—Ma foi oui, monsieur, répondit le chevalier dans la simplicité de son âme. J'aime la vie, je l'avoue. Et puis, il me semble que j'avais un rôle à jouer et que j'en ai esquissé les premiers gestes à peine. J'eusse voulu être un de ces hommes simples et dignes qui, la lance au poing, le coeur ferme et l'esprit libre, s'en allaient par le monde, afin de terroriser les méchants et de réconforter les faibles!

C'est en devisant de ces choses que les deux Pardaillan—évitant avec soin de parler de Loïse, l'un pour ne pas éveiller une suprême douleur chez son fils, l'autre pour ne pas pleurer,—atteignirent la nuit du vendredi, la dernière nuit.

Comme tous les soirs, ils s'endormirent paisiblement.

Comme tous les mâtins, le vieux Pardaillan se réveilla le premier, vers six heures. Un mince filet de jour se jouait sur le visage du chevalier; il souriait, rêvant sans doute de Loïse.

Le routier le contempla avec une inexprimable expression de tendresse et de douleur. L'heure terrible était arrivée. Un léger mouvement qu'il fit réveilla le jeune homme. Il ouvrit les yeux et vit son père, penché sur lui.

Alors, chacun d'eux frémit jusqu'au plus profond de l'être, et chacun s'efforça de garder un visage serein. Ils ne se dirent rien. Que se fussent-ils dit à ce moment suprême?

Enfin, après des heures qui leur parurent des minutes, ils entendirent dans le couloir un bruit de pas nombreux.

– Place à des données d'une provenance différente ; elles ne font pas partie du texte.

(* ===== verification/Accessibility.v ===== *)
(** * The accessibility gate

    src/web/operator-dashboard/src/spatial/hardening/accessibility.ts: what a
    component has to declare before it is shown, and the order of the primary
    keyboard flow, with an exact description of what passes. *)

From Stdlib Require Import QArith.
From S2P Require Import Prelude.
From S2P Require Import Numbers.

#[local] Open Scope Z_scope.

(** ** Data *)

Inductive live_region : Type := polite | assertive | off.
#[export] Instance live_region_eq_dec : EqDecision live_region.
Proof. solve_decision. Defined.

(** [SpatialAccessibilityRequirement]; an absent focus return is not [null]. *)
Record requirement : Type := Requirement {
  rq_id : string;
  rq_role : string;
  accessibleName : option string;
  nameRequired : option bool;
  keyboardOperable : option bool;
  focusable : option bool;
  focusOrder : option jsnum;
  focusReturnId : option (option string);
  liveRegion : option live_region;
  liveUpdateHz : option jsnum;
  minTouchTargetPx : option jsnum;
  colorIndependent : option bool;
  highContrastSafe : option bool;
  reducedMotionSafe : option bool;
  reducedTransparencySafe : option bool;
  hasErrorInstructions : option bool;
}.

Inductive issue_code : Type :=
| MISSING_NAME | NOT_KEYBOARD_OPERABLE | NOT_FOCUSABLE | INVALID_FOCUS_ORDER | MISSING_FOCUS_RETURN | LIVE_REGION_TOO_FAST
| TOUCH_TARGET_TOO_SMALL | COLOR_ONLY_STATE | HIGH_CONTRAST_UNSAFE | MOTION_UNSAFE | TRANSPARENCY_UNSAFE
| MISSING_ERROR_INSTRUCTIONS.
#[export] Instance issue_code_eq_dec : EqDecision issue_code.
Proof. solve_decision. Defined.

(** [SpatialAccessibilityIssue]. *)
Record issue : Type := Issue { is_code : issue_code; is_id : string; is_message : string }.

(** ** The contract of a component *)

Definition is_true_flag (o : option bool) : bool := bool_decide (o = Some true).
Definition issue_if (b : bool) (c : issue_code) : list issue_code := if b then [c] else [].

(** The message a code is reported with. *)
Definition issue_message (c : issue_code) : string :=
  match c with
  | MISSING_NAME => "A visible or programmatic accessible name is required"
  | NOT_KEYBOARD_OPERABLE => "Primary interaction must be operable without a pointer"
  | NOT_FOCUSABLE => "Keyboard interaction requires a focusable target"
  | INVALID_FOCUS_ORDER => "Focus order must be a non-negative integer"
  | MISSING_FOCUS_RETURN => "Transient views must declare where focus returns"
  | LIVE_REGION_TOO_FAST => "Streaming announcements must be rate limited"
  | TOUCH_TARGET_TOO_SMALL => "Interactive targets must be at least 44 CSS pixels"
  | COLOR_ONLY_STATE => "State must have text, shape or icon semantics in addition to color"
  | HIGH_CONTRAST_UNSAFE => "The component must remain legible in forced colors/high contrast"
  | MOTION_UNSAFE => "The component must provide a reduced-motion path"
  | TRANSPARENCY_UNSAFE => "The component must remain readable without blur/transparency"
  | MISSING_ERROR_INSTRUCTIONS => "Errors must explain recovery and the next safe action"
  end.

Definition validateSpatialAccessibilityContract (r : requirement) : list issue :=
  map (fun c => Issue c (rq_id r) (issue_message c))
    (issue_if (negb (bool_decide (nameRequired r = Some false)) && str_eqb (trim (default "" (accessibleName r))) "") MISSING_NAME ++
     (if bool_decide (keyboardOperable r = Some false) then []
      else issue_if (negb (is_true_flag (keyboardOperable r))) NOT_KEYBOARD_OPERABLE ++
           issue_if (negb (is_true_flag (focusable r))) NOT_FOCUSABLE) ++
     issue_if (match focusOrder r with Some n => negb (isInteger n) || num_lt n (num 0) | None => false end) INVALID_FOCUS_ORDER ++
     issue_if (is_true_flag (focusable r) && bool_decide (focusReturnId r = None)) MISSING_FOCUS_RETURN ++
     issue_if (match liveRegion r with
               | Some polite | Some assertive => num_lt (num 4) (default (num 0) (liveUpdateHz r))
               | _ => false
               end) LIVE_REGION_TOO_FAST ++
     issue_if (num_lt (default (num 44) (minTouchTargetPx r)) (num 44)) TOUCH_TARGET_TOO_SMALL ++
     issue_if (negb (is_true_flag (colorIndependent r))) COLOR_ONLY_STATE ++
     issue_if (negb (is_true_flag (highContrastSafe r))) HIGH_CONTRAST_UNSAFE ++
     issue_if (negb (is_true_flag (reducedMotionSafe r))) MOTION_UNSAFE ++
     issue_if (negb (is_true_flag (reducedTransparencySafe r))) TRANSPARENCY_UNSAFE ++
     issue_if (negb (is_true_flag (hasErrorInstructions r))) MISSING_ERROR_INSTRUCTIONS).

(** [evaluateSpatialAccessibility(requirements)]: whether the gate passes, and why not. *)
Definition evaluateSpatialAccessibility (l : list requirement) : bool * list issue :=
  let issues := concat (map validateSpatialAccessibilityContract l) in
  (bool_decide (issues = []), issues).

Definition SPATIAL_PRIMARY_KEYBOARD_FLOW : list string :=
  ["open-workspace"; "inspect-agent"; "create-interaction"; "inspect-endpoint"; "submit-test"; "view-result"; "open-status";
   "return-home"]%string.

(** [validateSpatialPrimaryFlow(flow)]; empty steps are left out. *)
Definition validateSpatialPrimaryFlow (flow : list string) : list issue :=
  let actual := filter (fun s => s <> ""%string) flow in
  if forallb (fun iv => bool_decide (actual !! iv.1 = Some iv.2)) (imap pair SPATIAL_PRIMARY_KEYBOARD_FLOW) then []
  else [Issue INVALID_FOCUS_ORDER "primary-flow"
          ("Expected keyboard flow: " ++ String.concat " > " SPATIAL_PRIMARY_KEYBOARD_FLOW)].

(** ** Properties *)

(** What a component that passes declares. *)
Record accessible (r : requirement) : Prop := {
  acc_name : nameRequired r = Some false \/ exists n, accessibleName r = Some n /\ trim n <> ""%string;
  acc_keyboard : keyboardOperable r = Some false \/ keyboardOperable r = Some true /\ focusable r = Some true;
  acc_order : forall n, focusOrder r = Some n -> isInteger n = true /\ num_lt n (num 0) = false;
  acc_return : focusable r = Some true -> is_Some (focusReturnId r);
  acc_live : liveRegion r = Some polite \/ liveRegion r = Some assertive -> num_lt (num 4) (default (num 0) (liveUpdateHz r)) = false;
  acc_touch : num_lt (default (num 44) (minTouchTargetPx r)) (num 44) = false;
  acc_safe : Forall (fun o => o = Some true)
    [colorIndependent r; highContrastSafe r; reducedMotionSafe r; reducedTransparencySafe r; hasErrorInstructions r];
}.

Lemma issue_if_nil b c : issue_if b c = [] <-> b = false.
Proof. by destruct b. Qed.

Lemma is_true_flag_false o : negb (is_true_flag o) = false <-> o = Some true.
Proof. unfold is_true_flag. rewrite negb_false_iff. apply bool_decide_eq_true. Qed.

Lemma contract_exact r : validateSpatialAccessibilityContract r = [] <-> accessible r.
Proof.
  unfold validateSpatialAccessibilityContract.
  assert (Hmap : forall l : list issue_code, map (fun c => Issue c (rq_id r) (issue_message c)) l = [] <-> l = []) by (by intros [|? ?]).
  rewrite Hmap. repeat rewrite app_nil. rewrite !issue_if_nil, !is_true_flag_false.
  split.
  - intros (H1 & H2 & H3 & H4 & H5 & H6 & H7 & H8 & H9 & H10 & H11). split; try done.
    + apply andb_false_iff in H1 as [H1|H1]; [left; by apply negb_false_iff, bool_decide_eq_true in H1|].
      right. destruct (accessibleName r) as [n|]; [|done]. exists n. split; [done|]. intros E. cbn [from_option id] in H1. by rewrite E in H1.
    + destruct (keyboardOperable r) as [[]|] eqn:Ek; [|by left|by cbn in H2]. right. split; [done|].
      cbn [bool_decide decide] in H2. by apply is_true_flag_false, (issue_if_nil _ NOT_FOCUSABLE).
    + intros n Hn. rewrite Hn in H3. apply orb_false_iff in H3 as [Ha Hb]. by apply negb_false_iff in Ha.
    + intros Hf. unfold is_true_flag in H4. rewrite Hf in H4. cbn [andb bool_decide] in H4. case_bool_decide; [|done].
      apply bool_decide_eq_false in H4. by destruct (focusReturnId r); [eexists|].
    + by intros [E|E]; rewrite E in H5.
    + by repeat constructor.
  - intros [H1 H2 H3 H4 H5 H6 H7]. repeat (apply Forall_cons in H7 as [? H7]). split_and!; try done.
    + apply andb_false_iff. destruct H1 as [->|(n & -> & Hn)]; [by left|]. right. cbn [from_option id]. apply not_true_iff_false. by intros ?%str_eqb_eq.
    + case_bool_decide; [done|]. destruct H2 as [?|[-> ->]]; [done|]. done.
    + destruct (focusOrder r) as [n|]; [|done]. destruct (H3 n eq_refl) as [-> ->]. done.
    + unfold is_true_flag. case_bool_decide as Hf; [|done]. destruct (H4 Hf) as [x ->]. done.
    + destruct (liveRegion r) as [[]|]; auto.
Qed.

(** The accessibility gate is exact: it passes when every component has an
    accessible name or needs none, is operable from the keyboard with a focusable
    target or declares that it is not, has a focus order that is a natural number,
    says where a focus returns to, updates a live region at most four times a
    second, has a touch target of at least 44 pixels, and declares each of the five
    independence and recovery properties; otherwise an issue names a component
    that does not. *)
Theorem accessibility_gate_exact l :
  ((evaluateSpatialAccessibility l).1 = true <-> Forall accessible l) /\
  (forall i, i ∈ (evaluateSpatialAccessibility l).2 -> exists r, r ∈ l /\ rq_id r = is_id i /\ ~ accessible r).
Proof.
  unfold evaluateSpatialAccessibility. rewrite <- flat_map_concat_map. cbn [fst snd]. split.
  - rewrite bool_decide_eq_true. induction l as [|r l IH]; [by split|]. cbn [flat_map].
    rewrite app_nil, Forall_cons, IH, contract_exact. done.
  - intros i (r & Hr%list_elem_of_In & Hin%list_elem_of_In)%list_elem_of_In%in_flat_map. exists r. split; [done|].
    split; [unfold validateSpatialAccessibilityContract in Hin; by apply list_elem_of_fmap in Hin as (x & -> & _)|].
    intros Ha%contract_exact. rewrite Ha in Hin. by apply not_elem_of_nil in Hin.
Qed.

(** A flow passes when its steps, the empty ones left out, begin with the primary
    flow. *)
Theorem primary_flow_exact flow :
  validateSpatialPrimaryFlow flow = [] <->
  exists rest, filter (fun s => s <> ""%string) flow = SPATIAL_PRIMARY_KEYBOARD_FLOW ++ rest.
Proof.
  unfold validateSpatialPrimaryFlow. generalize (filter (fun s => s <> ""%string) flow). intros actual.
  assert (H : forallb (fun iv => bool_decide (actual !! iv.1 = Some iv.2)) (imap pair SPATIAL_PRIMARY_KEYBOARD_FLOW) = true <->
              exists rest, actual = SPATIAL_PRIMARY_KEYBOARD_FLOW ++ rest).
  { split.
    - cbn. intros H. do 8 (destruct actual as [|? actual]; [by rewrite ?andb_false_r in H|]). cbn in H.
      repeat (apply andb_true_iff in H as [?%bool_decide_eq_true H]). exists actual. by simplify_eq.
    - intros [rest ->]. done. }
  destruct (forallb _ _); [|split; [done|]; intros Hr; by apply H in Hr].
  split; [intros _; by apply H|done].
Qed.

Module AccessibilityWitness.
(** A component with a touch target that is not a number passes. *)
Definition button (px : jsnum) : requirement :=
  Requirement "b" "button" (Some "Send"%string) None (Some true) (Some true) (Some (num 0)) (Some None) None None (Some px)
    (Some true) (Some true) (Some true) (Some true) (Some true).
Example gate :
  evaluateSpatialAccessibility [button (num 44)] = (true, []) /\
  evaluateSpatialAccessibility [button (num 40)] = (false, [Issue TOUCH_TARGET_TOO_SMALL "b" "Interactive targets must be at least 44 CSS pixels"]) /\
  (evaluateSpatialAccessibility [button NaN]).1 = true.
Proof. vm_compute. done. Qed.
End AccessibilityWitness.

Ils s'étreignirent silencieusement, d'une longue étreinte d'adieu.

La porte s'ouvrit. Montluc parut. Il avait une escorte de vingt arquebusiers.

Montluc fit un signe: les gardes entourèrent les deux Pardaillan, qui eurent un dernier éclair de joie sombre en voyant que, jusqu'au bout, ils seraient ensemble.